## What the exercise asks
The data should be transcribed in its entirety, word for word.

Dataset records:
(** A job whose agent is lost at one of the ticks is failed by them. *)
Lemma lost_in_ticks id reg times (s : S) j a : freshIDs id -> Jobs.keyed s -> registered reg -> ticksWork reg times s ->
  table s !! id = Some j -> activeJob j = true -> jb_AgentID j <> EmptyString -> ar_agents reg !! jb_AgentID j = Some a ->
  (exists t, In t times /\ ar_degradedAfter reg < t - ag_LastHeartbeat a) ->
  exists t, In t times /\ table (schedulerTicks LL ids reg times s) !! id = Some (Jobs.failed t "agent_lost" j).
Proof.
  intros F K R. revert s K. induction times as [|t times IH]; intros s K Wk L Ac Hn La (t0 & Hin & Late); [done|]. destruct Wk as [Rk Wk].
  destruct (tickScheduler_table id t reg s j F K Rk L) as [K1 L1]. cbn [schedulerTicks fold_left].
  destruct (decide (jb_AgentID j ∈ lostAgents t reg)) as [Lo|Nl].
  - exists t. split; [now left|]. apply failed_ticks; try done. rewrite L1. unfold lostJob. rewrite bool_decide_true, Ac by done. apply String.eqb_neq in Hn. now rewrite Hn.
  - assert (Hj : lostJob t (lostAgents t reg) j = j) by (unfold lostJob; rewrite (bool_decide_false _ Nl), orb_true_r; done). rewrite Hj in L1.
    destruct Hin as [<-|Hin].
    + exfalso. apply Nl, (in_lostAgents _ _ _ R). exists a. split; [done|]. unfold statusAt. apply Z.ltb_lt in Late. now rewrite Late.
    + destruct (IH _ K1 Wk L1 Ac Hn La) as (t1 & Hi1 & Ht1); [now exists t0|]. exists t1. split; [now right|exact Ht1].
Qed.

Lemma schedulerTicks_agree reg times (s : S) : agree [jobsBucket; scheduleStatesBucket] s (schedulerTicks LL ids reg times s).
Proof.
  revert s. induction times as [|t times IH]; intros s; [apply agree_refl|]. cbn [schedulerTicks fold_left].
  eapply agree_trans; [apply tickScheduler_agree|apply IH].
Qed.
End proofs.

(** The scheduler ticks between 30 and 90 seconds after any instant. *)
Lemma minute_tick t0 from until : from + 90 * Second <= until -> exists t, In t (tickTimes t0 from until) /\ from + 30 * Second < t.
Proof.
  unfold tickTimes. intros Hd. assert (Hm : Minute = 60 * Second) by reflexivity. assert (Hs : 0 < Second) by reflexivity.
  generalize dependent Second. generalize Minute. intros m sec Hd Hm Hs. subst m.
  set (d := (from + 30 * sec - t0) / (60 * sec)).
  pose proof (Z.div_mod (from + 30 * sec - t0) (60 * sec) ltac:(lia)) as D. pose proof (Z.mod_pos_bound (from + 30 * sec - t0) (60 * sec) ltac:(lia)) as B. fold d in D.
  exists (t0 + (d + 1) * (60 * sec)). split; [|nia].
  apply in_map_iff. exists (d + 1). split; [reflexivity|]. apply list_elem_of_In, elem_of_seqZ.
  assert (L1 : (from - t0) / (60 * sec) <= d) by (apply Z.div_le_mono; lia).
  assert (L2 : d + 1 <= (until - t0) / (60 * sec)) by (apply Z.div_le_lower_bound; nia). lia.
Qed.

(** ** A job of 90 seconds *)

Section lost.
Context {S : Type} `{KVLaws S} `{CodecLaws Job} `{CodecLaws Backup} `{CodecLaws EvidenceArtifact} `{CodecLaws Schedule} `{CodecLaws ScheduleState}
        `{CodecLaws Target} `{CodecLaws Storage}.
Context (marshalEvidence : RestoreEvidence -> option bytes) (sum256 : bytes -> bytes) (reveal : options -> outcome options)
        (LL : string -> option Location) (audit : string -> string -> string -> M S unit) (audit_frame : forall a k i s, unchanged s (audit a k i s).2).
Context {Host : Type} (ids : Time -> list (outcome string)) (t0 : Time)
        (work : Job -> agentResources Host -> Host -> (JobResult * outcome unit) * Z * Host).
Context (sync : M (agentWorld Host (serverWorld S)) unit) (sync_keeps : forall a, aw_server (sync a).2 = aw_server a).

#[local] Instance plane : ControlPlane (agentWorld Host (serverWorld S)) := agentPlane marshalEvidence sum256 reveal audit.

#[local] Instance timedExecutor : JobExecutor (agentWorld Host (serverWorld S)) :=
  {| executeJob := executeTimed LL ids t0 work; syncResources := Some sync |}.

(** What a claim that gives a job leaves. *)
Lemma claim_state agentID (a a' : agentWorld Host (serverWorld S)) job :
  Jobs.keyed (sw_state (aw_server a)) -> cpClaim agentID a = (Ok (Some job), a') ->
  Jobs.keyed (sw_state (aw_server a')) /\ table (sw_state (aw_server a')) !! jb_ID job = Some job /\ activeJob job = true /\ jb_AgentID job = TrimSpace agentID /\
  sw_registry (aw_server a') = sw_registry (aw_server a) /\ sw_clock (aw_server a') = sw_clock (aw_server a).
Proof.
  intros K E.
  change (onServer (answered (fun clock registry => handleClaimJob reveal audit clock (Auth.mkRequest "" "" agentID "") registry)) a = (Ok (Some job), a')) in E. unfold onServer, answered in E. destruct (handleClaimJob _ _ _ _ _ _) as [r s1] eqn:C.
  destruct r as [o|?|]; try done. injection E as -> <-. cbn [aw_server sw_state sw_registry sw_clock].
  apply (handleClaimJob_spec reveal audit audit_frame) in C as (s0 & Q & [[_ N]|(j & (j0 & L & _ & _ & _ & _ & Ag & St & T) & Ej & _)]); [now destruct (N job)| |done].
  specialize (Ej _ eq_refl) as <-. destruct (Q K) as [K0 _].
  split_and!; try done.
  - apply (keyed_insert s0 s1 job K0); [now apply (K0 _ j0)|exact T].
  - rewrite T. apply lookup_insert_eq.
  - unfold activeJob. rewrite St. reflexivity.
Qed.

(** Reporting a job that is over is an error, which ends the worker. *)
Lemma finish_refused agentID id status message result (a : agentWorld Host (serverWorld S)) j :
  table (sw_state (aw_server a)) !! id = Some j -> terminalJobStatus (jb_Status j) = true ->
  exists e, cpFinish agentID id status message result a = (Err e, a).
Proof.
  intros L T. change (exists e, onServer (answered (fun clock _ => handleFinishJob marshalEvidence sum256 audit clock (Some (finishRequest status message result)) id)) a = (Err e, a)).
  unfold onServer, answered.
  destruct (handleFinishJob_terminal marshalEvidence sum256 audit (sw_clock (aw_server a)) (Some (finishRequest status message result)) id _ _ L T) as [F1 F2].
  destruct (handleFinishJob marshalEvidence sum256 audit _ _ _ _) as [r s1]. cbn [fst snd] in *. subst s1. destruct a as [[st rg ck] hs rs].
  destruct r as [v|?|]; [now destruct (F2 v)|eexists; reflexivity..].
Qed.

## Exercise result
(** A job whose agent is lost at one of the ticks is failed by them. *)
Lemma lost_in_ticks id reg times (s : S) j a : freshIDs id -> Jobs.keyed s -> registered reg -> ticksWork reg times s ->
  table s !! id = Some j -> activeJob j = true -> jb_AgentID j <> EmptyString -> ar_agents reg !! jb_AgentID j = Some a ->
  (exists t, In t times /\ ar_degradedAfter reg < t - ag_LastHeartbeat a) ->
  exists t, In t times /\ table (schedulerTicks LL ids reg times s) !! id = Some (Jobs.failed t "agent_lost" j).
Proof.
  intros F K R. revert s K. induction times as [|t times IH]; intros s K Wk L Ac Hn La (t0 & Hin & Late); [done|]. destruct Wk as [Rk Wk].
  destruct (tickScheduler_table id t reg s j F K Rk L) as [K1 L1]. cbn [schedulerTicks fold_left].
  destruct (decide (jb_AgentID j ∈ lostAgents t reg)) as [Lo|Nl].
  - exists t. split; [now left|]. apply failed_ticks; try done. rewrite L1. unfold lostJob. rewrite bool_decide_true, Ac by done. apply String.eqb_neq in Hn. now rewrite Hn.
  - assert (Hj : lostJob t (lostAgents t reg) j = j) by (unfold lostJob; rewrite (bool_decide_false _ Nl), orb_true_r; done). rewrite Hj in L1.
    destruct Hin as [<-|Hin].
    + exfalso. apply Nl, (in_lostAgents _ _ _ R). exists a. split; [done|]. unfold statusAt. apply Z.ltb_lt in Late. now rewrite Late.
    + destruct (IH _ K1 Wk L1 Ac Hn La) as (t1 & Hi1 & Ht1); [now exists t0|]. exists t1. split; [now right|exact Ht1].
Qed.

Lemma schedulerTicks_agree reg times (s : S) : agree [jobsBucket; scheduleStatesBucket] s (schedulerTicks LL ids reg times s).
Proof.
  revert s. induction times as [|t times IH]; intros s; [apply agree_refl|]. cbn [schedulerTicks fold_left].
  eapply agree_trans; [apply tickScheduler_agree|apply IH].
Qed.
End proofs.

(** The scheduler ticks between 30 and 90 seconds after any instant. *)
Lemma minute_tick t0 from until : from + 90 * Second <= until -> exists t, In t (tickTimes t0 from until) /\ from + 30 * Second < t.
Proof.
  unfold tickTimes. intros Hd. assert (Hm : Minute = 60 * Second) by reflexivity. assert (Hs : 0 < Second) by reflexivity.
  generalize dependent Second. generalize Minute. intros m sec Hd Hm Hs. subst m.
  set (d := (from + 30 * sec - t0) / (60 * sec)).
  pose proof (Z.div_mod (from + 30 * sec - t0) (60 * sec) ltac:(lia)) as D. pose proof (Z.mod_pos_bound (from + 30 * sec - t0) (60 * sec) ltac:(lia)) as B. fold d in D.
  exists (t0 + (d + 1) * (60 * sec)). split; [|nia].
  apply in_map_iff. exists (d + 1). split; [reflexivity|]. apply list_elem_of_In, elem_of_seqZ.
  assert (L1 : (from - t0) / (60 * sec) <= d) by (apply Z.div_le_mono; lia).
  assert (L2 : d + 1 <= (until - t0) / (60 * sec)) by (apply Z.div_le_lower_bound; nia). lia.
Qed.

(** ** A job of 90 seconds *)

Section lost.
Context {S : Type} `{KVLaws S} `{CodecLaws Job} `{CodecLaws Backup} `{CodecLaws EvidenceArtifact} `{CodecLaws Schedule} `{CodecLaws ScheduleState}
        `{CodecLaws Target} `{CodecLaws Storage}.
Context (marshalEvidence : RestoreEvidence -> option bytes) (sum256 : bytes -> bytes) (reveal : options -> outcome options)
        (LL : string -> option Location) (audit : string -> string -> string -> M S unit) (audit_frame : forall a k i s, unchanged s (audit a k i s).2).
Context {Host : Type} (ids : Time -> list (outcome string)) (t0 : Time)
        (work : Job -> agentResources Host -> Host -> (JobResult * outcome unit) * Z * Host).
Context (sync : M (agentWorld Host (serverWorld S)) unit) (sync_keeps : forall a, aw_server (sync a).2 = aw_server a).

#[local] Instance plane : ControlPlane (agentWorld Host (serverWorld S)) := agentPlane marshalEvidence sum256 reveal audit.

#[local] Instance timedExecutor : JobExecutor (agentWorld Host (serverWorld S)) :=
  {| executeJob := executeTimed LL ids t0 work; syncResources := Some sync |}.

(** What a claim that gives a job leaves. *)
Lemma claim_state agentID (a a' : agentWorld Host (serverWorld S)) job :
  Jobs.keyed (sw_state (aw_server a)) -> cpClaim agentID a = (Ok (Some job), a') ->
  Jobs.keyed (sw_state (aw_server a')) /\ table (sw_state (aw_server a')) !! jb_ID job = Some job /\ activeJob job = true /\ jb_AgentID job = TrimSpace agentID /\
  sw_registry (aw_server a') = sw_registry (aw_server a) /\ sw_clock (aw_server a') = sw_clock (aw_server a).
Proof.
  intros K E.
  change (onServer (answered (fun clock registry => handleClaimJob reveal audit clock (Auth.mkRequest "" "" agentID "") registry)) a = (Ok (Some job), a')) in E. unfold onServer, answered in E. destruct (handleClaimJob _ _ _ _ _ _) as [r s1] eqn:C.
  destruct r as [o|?|]; try done. injection E as -> <-. cbn [aw_server sw_state sw_registry sw_clock].
  apply (handleClaimJob_spec reveal audit audit_frame) in C as (s0 & Q & [[_ N]|(j & (j0 & L & _ & _ & _ & _ & Ag & St & T) & Ej & _)]); [now destruct (N job)| |done].
  specialize (Ej _ eq_refl) as <-. destruct (Q K) as [K0 _].
  split_and!; try done.
  - apply (keyed_insert s0 s1 job K0); [now apply (K0 _ j0)|exact T].
  - rewrite T. apply lookup_insert_eq.
  - unfold activeJob. rewrite St. reflexivity.
Qed.

(** Reporting a job that is over is an error, which ends the worker. *)
Lemma finish_refused agentID id status message result (a : agentWorld Host (serverWorld S)) j :
  table (sw_state (aw_server a)) !! id = Some j -> terminalJobStatus (jb_Status j) = true ->
  exists e, cpFinish agentID id status message result a = (Err e, a).
Proof.
  intros L T. change (exists e, onServer (answered (fun clock _ => handleFinishJob marshalEvidence sum256 audit clock (Some (finishRequest status message result)) id)) a = (Err e, a)).
  unfold onServer, answered.
  destruct (handleFinishJob_terminal marshalEvidence sum256 audit (sw_clock (aw_server a)) (Some (finishRequest status message result)) id _ _ L T) as [F1 F2].
  destruct (handleFinishJob marshalEvidence sum256 audit _ _ _ _) as [r s1]. cbn [fst snd] in *. subst s1. destruct a as [[st rg ck] hs rs].
  destruct r as [v|?|]; [now destruct (F2 v)|eexists; reflexivity..].
Qed.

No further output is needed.